Ill quotes

I spent a little bit of unpleasant time yesterday debugging what I thought was a quoting issue with the Rails runner script. Here is what happened.

The mystery

I wrote a script to populate my development database with some static data — the textual content of a web application. This textual content happens to have quote characters (’) embedded. The script instantiates and saves a number of model objects containing the text.

To make sure that the quotes won’t give me any problems, I issued these on the Rails console, which turned out fine:

Thing.create(:title => "I'm good", ...)
Thing.create(:title => "I'm bad", ...)

That is, the title column in the database appeared to have gone through the proper quoting or escaping — done automatically by ActiveRecord, as expected.

However, when I ran the script through the runner, all my quotes appeared as the question mark (?) characters in the database. Could there be a bug in runner? Do I need to escape the quotes manually? What’s going on?

Emacs to the rescue

As with all good stories with happy endings, the real problem is really, ... let’s say, stupid.

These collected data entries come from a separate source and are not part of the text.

(** ** The format

    A block is a 32-bit varint, the number of bytes it stands for, and then
    elements up to its end. The two low bits of an element's first byte are its
    kind. *)

(** The element of first byte [tag], and what follows its header:
    - kind 0, a literal: the six high bits are its length less one, up to 59;
      from 60 on they say how many bytes (one to four) hold it;
    - kind 1, a copy of 4 to 11 bytes: its offset is the three high bits, then a byte;
    - kinds 2 and 3, a copy of 1 to 64 bytes: its offset is two bytes, or four. *)
Definition format_element (tag : Z) (l : list Z) : option (element * list Z) :=
  let number n := if zlen l <? n then None else Some (le_val (ztake n l), zdrop n l) in
  match tag mod 4 with
  | 0 =>
      if tag / 4 <? 60 then Some (Literal (tag / 4 + 1), l)
      else match number (tag / 4 - 59) with Some (n, l) => Some (Literal (n + 1), l) | None => None end
  | 1 => match l with b :: l => Some (Copy (tag / 32 * 256 + b) (tag / 4 mod 8 + 4), l) | [] => None end
  | 2 => match number 2 with Some (o, l) => Some (Copy o (tag / 4 + 1), l) | None => None end
  | _ => match number 4 with Some (o, l) => Some (Copy o (tag / 4 + 1), l) | None => None end
  end.

(** The bytes of the elements of [l], behind the bytes [acc]; an element takes a
    byte at least, so [length l] rounds are enough. *)
Fixpoint format_bytes (fuel : nat) (l acc : list Z) : option (list Z) :=
  match l, fuel with
  | [], _ => Some acc
  | _ :: _, O => None
  | tag :: l, S fuel =>
      match format_element tag l with
      | None => None
      | Some (Literal n, l) => if zlen l <? n then None else format_bytes fuel (zdrop n l) (acc ++ ztake n l)
      | Some (Copy offset n, l) =>
          if (1 <=? offset) && (offset <=? zlen acc) then format_bytes fuel l (lz_copy acc offset (Z.to_nat n)) else None
      end
  end.

(** The bytes a block stands for, if it is one. *)
Definition snappy_bytes (l : list Z) : option (list Z) :=
  match varint_at 32 l with
  | None => None
  | Some (n, k) =>
      match format_bytes (List.length l) (zdrop k l) [] with
      | Some d => if zlen d =? n then Some d else None
      | None => None
      end
  end.

Lemma land_3 tag : Z.land tag 3 = tag mod 4.
Proof. change 3 with (Z.ones 2). by rewrite Z.land_ones. Qed.

Section Format.
Context (l : list Z) (Hl : bytes_ok l).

You see, in the script, I’ve got a lot more text than what I typed on the Rails console. Remember, these are texts to populate sections of a website, so they are more lengthy than just a handful of words. As a matter of fact, I’ve got these texts — cut and pasted these texts, to be exact — from an existing Microsoft Word document. By now, you probably can tell where I’m going with this already…

Well, take a look at the content this file, and see if you can spot the problem right away:

ill_quotes.txt

If you have Emacs, open the file and point your cursor to the first instance of the quote character in the file, and then press Ctrl-x =. Try to remember the result of that, and then do the same thing with the second instance.

Surprised? I was, too.

Will the real character please stand up?

The first quote character in the file appears to be the hexadecimal ‘0×27’, the ASCII representation of the quote character, while the second one the hexadecimal ‘0×92’, the Windows 1252 (CP1252) representation of the curved quote character.

Unstable and Bitchy

This is what Wikipedia says about this odd mismatch:

It is very common to mislabel text data with the charset label ISO-8859-1, even though the data is really Windows-1252 encoded. In Windows-1252, codes between 0×80 and 0×9F are used for letters and punctuation, whereas they are control codes in ISO-8859-1. Many web browsers and e-mail clients will interpret ISO-8859-1 control codes as Windows-1252 characters in order to accommodate such mislabeling.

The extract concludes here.